75%-95% die prior to completion of surgery. The ones who make it out of surgery can see post op complications increasing the mortality as high as 99%
Common complications include in order of occurance:
-Death (multiple etiologies including brain ischemia and swelling from the acute event, surgery, and resuscitation attempts)
-Renal failure
-Lower limb embolization
-Iscemic gut or infarction
The recommendations in our surgical textbook (and consequently our hospitals) include:
-Immediate transfer to the OR without resuscitation attempts in the ED.
-2 large bore IVs but no fluid resuscitation therapy prior to the entire surgical team being ready at the patient's side
-High flow oxygen via NRB prior to intubation
-Modest doses of analgesia (5-10mg morphine or equivalent)
-Fluid resuscitation to begin during surgery starting with 8 units FFP and PRBCs (or whole blood which to my knowledge is only used by the military) and 8 units platelts.

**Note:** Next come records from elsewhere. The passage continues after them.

(** One step of the first loop keeps [all_filled] equal to the key-groups of
    the entries seen. *)
Lemma add_filled_groups (d : dict (list string)) (seen : list string) (value : string) :
  (forall k, dict_get d k = group_of k seen) ->
  forall k, dict_get (add_filled d value) k = group_of k (seen ++ [value]).
Proof.
  intros Hd k. unfold add_filled.
  destruct (negb (Py.is_empty (Py.strip value))) eqn:Hf.
  - rewrite dict_get_set. fold (squish (Py.strip value)).
    rewrite Hd, group_of_vals.
    unfold group_of. rewrite key_group_snoc, Hf. simpl.
    destruct (String.eqb_spec (squish (Py.strip value)) k) as [-> | Hne].
    + destruct (key_group k seen); reflexivity.
    + rewrite app_nil_r. fold (group_of k seen). apply Hd.
  - unfold group_of. rewrite key_group_snoc, Hf. simpl.
    rewrite app_nil_r. apply Hd.
Qed.

Lemma all_filled_groups_from (values seen : list string) (d : dict (list string)) :
  (forall k, dict_get d k = group_of k seen) ->
  forall k, dict_get (fold_left add_filled values d) k = group_of k (seen ++ values).
Proof.
  revert seen d. induction values as [| v t IH]; intros seen d Hd k; simpl.
  - rewrite app_nil_r. apply Hd.
  - change (v :: t) with ([v] ++ t). rewrite app_assoc.
    apply IH. apply add_filled_groups. exact Hd.
Qed.

Lemma all_filled_groups (values : list string) (k : string) :
  dict_get (fold_left add_filled values []) k = group_of k values.
Proof.
  apply (all_filled_groups_from values [] []). intros k'. reflexivity.
Qed.

(** The items of [all_filled] are the key-groups of their keys. *)
Lemma all_filled_item (values : list string) (k : string) (vals : list string) :
  In (k, vals) (fold_left add_filled values []) ->
  vals = key_group k values /\ vals <> [].
Proof.
  intros Hin.
  destruct (all_filled_inv values [] (Forall_nil _) (NoDup_nil _)) as [Hne [Hk _]].
  pose proof (dict_get_In _ k vals Hk Hin) as Hg.
  rewrite all_filled_groups in Hg. unfold group_of in Hg.
  destruct (key_group k values) eqn:E; [discriminate |].
  injection Hg as <-. split; [reflexivity | discriminate].
Qed.

Lemma mapM_Forall2 {A B : Type} (f : A -> result B) (l : list A) (ys : list B) :
  mapM f l = Ok ys -> Forall2 (fun x y => f x = Ok y) l ys.
Proof.
  revert ys. induction l as [| x t IH]; intros ys; simpl.
  - intros H. injection H as <-. constructor.
  - destruct (f x) as [y | e] eqn:Ey; simpl; [| discriminate].
    destruct (mapM f t) as [ys' | e]; simpl; [| discriminate].
    intros H. injection H as <-. constructor; [exact Ey | apply IH; reflexivity].
Qed.

Lemma dict_get_None {V : Type} (d : dict V) (k : string) :
  dict_get d k = None <-> ~ In k (map fst d).
Proof.
  induction d as [| [k0 v0] t IH]; simpl; [tauto |].
  destruct (String.eqb_spec k0 k) as [-> | Hne].
  - split; [discriminate | intros H; exfalso; apply H; left; reflexivity].
  - rewrite IH. tauto.
Qed.

Lemma total_members_set (d : dict (list string)) (k v : string) :
  total_members
    (dict_set d k (match dict_get d k with Some vals => vals | None => [] end ++ [v]))
  = total_members d + 1.
Proof.
  unfold total_members. induction d as [| [k0 v0] t IH]; simpl; [reflexivity |].
  destruct (String.eqb_spec k0 k) as [-> | Hne]; simpl.
  - rewrite length_app. simpl. lia.
  - rewrite IH. lia.
Qed.

Lemma total_members_fold (values : list string) (d : dict (list string)) :
  total_members (fold_left add_filled values d)
  = total_members d + Z.of_nat (length (filled_entries values)).
Proof.
  revert d. induction values as [| v t IH]; intros d; simpl.
  - unfold filled_entries. simpl. lia.
  - rewrite IH. unfold add_filled, filled_entries. simpl.
    destruct (negb (Py.is_empty (Py.strip v))); simpl.
    + rewrite total_members_set. lia.
    + reflexivity.
Qed.

Lemma exact_score_count (item : string * list string) (s : ExactScore.t) :
  exact_score item = Ok s -> ExactScore.count s = Z.of_nat (length (snd item)).
Proof.
  unfold exact_score. destruct (first (sorted_rev len_lt (snd item))); simpl;
    [| discriminate].
  intros H. injection H as <-. reflexivity.
Qed.

Lemma represents_items (values : list string) (d : dict (list string))
    (ys : list ExactScore.t) :
  (forall item, In item d -> In item (fold_left add_filled values [])) ->
  Forall2 (fun item s => exact_score item = Ok s) d ys ->
  Forall2 (represents values) (map fst d) ys.
Proof.
  intros Hall Hm. induction Hm as [| [k vals] s t ys' Hs _ IH]; simpl; constructor.
  - destruct (all_filled_item values k vals (Hall _ (or_introl eq_refl)))
      as [-> Hnn].
    destruct (exact_score_spec (k, key_group k values) Hnn)
      as [m [pre [post [Hm' [Hl [Hpre Hmax]]]]]].
    rewrite Hs in Hm'. injection Hm' as ->.
    split; [reflexivity |]. exists pre, post. repeat split; assumption.
  - apply IH. intros item Hi. apply Hall. right. exact Hi.
Qed.

(** [only_filled_values] returns one score per key-group of the filled
    entries: the keys with a member are distinct, each score holds the size
    of its group and its first longest member. *)
Lemma only_filled_values_groups (values : list string) (filled : list ExactScore.t) :
  only_filled_values values = Ok filled ->
  exists keys only_filled,
    NoDup keys
    /\ (forall k, In k keys <-> key_group k values <> [])
    /\ Forall2 (represents values) keys only_filled
    /\ Permutation filled only_filled.
Proof.
  unfold only_filled_values. intros H.
  destruct (mapM exact_score (fold_left add_filled values [])) as [ys | e] eqn:Hm;
    simpl in H; [| discriminate].
  injection H as <-.
  destruct (all_filled_inv values [] (Forall_nil _) (NoDup_nil _)) as [Hne [Hk _]].
  exists (map fst (fold_left add_filled values [])), ys.
  split; [exact Hk |]. split; [| split].
  - intros k. split.
    + intros Hin Hk0.
      assert (Hg : dict_get (fold_left add_filled values []) k = None)
        by (rewrite all_filled_groups; unfold group_of; rewrite Hk0; reflexivity).
      apply dict_get_None in Hg. contradiction.
    + intros Hk0.
      destruct (in_dec string_dec k (map fst (fold_left add_filled values [])))
        as [Hin | Hn]; [exact Hin |].
      apply dict_get_None in Hn. rewrite all_filled_groups in Hn.
      unfold group_of in Hn. destruct (key_group k values); congruence.
  - apply (represents_items values); [auto | apply mapM_Forall2; exact Hm].
  - apply sorted_rev_perm.
Qed.

(** The scores come sorted by decreasing count, every count is at least
    1, and the counts add up to the number of filled entries, so that
    [blanks] in [reconcile] is the number of blank entries. *)
Lemma only_filled_values_counts (values : list string) (filled : list ExactScore.t) :
  only_filled_values values = Ok filled ->
  StronglySorted (fun a b => ExactScore.count b <= ExactScore.count a) filled
  /\ Forall (fun s => 1 <= ExactScore.count s) filled
  /\ sumZ (map ExactScore.count filled) = Z.of_nat (length (filled_entries values))
  /\ Z.of_nat (length values) - sumZ (map ExactScore.count filled)
     = Z.of_nat (length (filter (fun v => negb (is_filled v)) values)).
Proof.
  unfold only_filled_values. intros H.
  destruct (mapM exact_score (fold_left add_filled values [])) as [ys | e] eqn:Hm;
    simpl in H; [| discriminate].
  injection H as <-. apply mapM_Forall2 in Hm.
  destruct (all_filled_inv values [] (Forall_nil _) (NoDup_nil _)) as [Hne _].
  assert (Hys : Forall (fun s => 1 <= ExactScore.count s) ys
                /\ sumZ (map ExactScore.count ys)
                   = total_members (fold_left add_filled values [])).
  { revert Hne. unfold total_members. induction Hm as [| item s d ys' Hs _ IH];
      intros Hne; simpl; [split; [constructor | reflexivity] |].
    inversion Hne as [| ? ? Hitem Hrest]; subst.
    destruct (IH Hrest) as [IH1 IH2].
    rewrite (exact_score_count item s Hs), IH2.
    split; [| reflexivity]. constructor; [| exact IH1].
    rewrite (exact_score_count item s Hs). unfold nonempty_vals in Hitem.
    destruct (snd item); [congruence | simpl; lia]. }
  destruct Hys as [Hpos Hsum].
  assert (Hsum' : sumZ (map ExactScore.count (sorted_rev count_lt ys))
                  = Z.of_nat (length (filled_entries values))).
  { rewrite (sumZ_perm _ _ (Permutation_map ExactScore.count (sorted_rev_perm count_lt ys))).
    rewrite Hsum, total_members_fold. reflexivity. }
  split; [| split; [| split]].
  - apply (StronglySorted_weaken (fun a b => count_lt a b = false)).
    + intros a b Hab. unfold count_lt in Hab. apply Z.ltb_ge in Hab. exact Hab.
    + apply sorted_rev_sorted; [exact count_lt_asym | exact count_ge_trans].
  - rewrite Forall_forall in *. intros s Hs. apply Hpos.
    apply (Permutation_in _ (sorted_rev_perm count_lt ys)). exact Hs.
  - exact Hsum'.
  - rewrite Hsum'. unfold filled_entries, is_filled.
    clear. induction values as [| v t IH]; [reflexivity |].
    cbn [map filter length]. destruct (Py.is_empty (Py.strip v));
      cbn [negb length]; rewrite ?Nat2Z.inj_succ; lia.
Qed.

(I intentionally left out discussion on pseudoaneurysm, cerebral aneurysm, and peripherial aneurysm or I would be typing for weeks.)
What this all means is:
A ruptured aneurysm is extremely difficult to treat and survive. EMS can easily make these efforts futile by initiating crystalloid resuscitation or transporting the pt to a facility without onstaff surgical capability.
Facilities, in my experience, without surgical staff who receive these patients immediately terminate efforts and resort to end of life procedures.
Some ALS treatments which support other organ function like RSI may be beneficial to these patients. However, this is one of the few time critical emergencies EMS will see, and as was pointed out in the other thread, a BLS response and mindset maybe more beneficial.
The intracranial swelling on a patient with no blood in their veins is moot.
Rasing a systolic or even measuring systolic BP is moot. The location of the hemorrhage and the leaking of the vessle wall will cause the patient to bleed out faster or cause total wall rupture.
Additionally, SBP does not correlate to CVP which means you are measuring blood (via pressure) going out, but not blood coming back. Since organs (firstly the heart) are perfused by oxygenated blood completing the circuit, a break in the circuit makes your pressure measurements completely useless. Particularly if you are measuring water pressure instead of blood pressure because you infused a crystalloid.
There was a study done, if I recall properly, by Dr. McSwaine that showed MAST can increase intraperitoneal pressure and pneumatically tamponade the aorta and control bleeding by reducing the space the bleed can go into specific to this pathology.
Likewise, I have postulated in traumatic blood loss a long spineboard can act to increase pressure and reduce the space in the same manner as a surgical retropritoneal pack technique.
I know most EMS providers will now be thinking "our protocol says..." and I will agree it probably does.
But it may have been written based on "internal hemorrhage" using thoery postulated in the 1960s, instead of specifically to "ruptured aortic aneurysm" with the knowledge of 2011.
While I always welcome the thoughts of the people here, I hope that serious consideration will be given to how you are treating the patient when you suspect this pathology.
Rather than simply following a protocol, there is always the option to contact medical control and have a chat about it. While tht may seem counter intuitive. Arguing against a treatment that is far more likely to harm the very small chance the patient has survive is not only patient advocacy, but better medicine that performing that treatment inspite of such knowledge.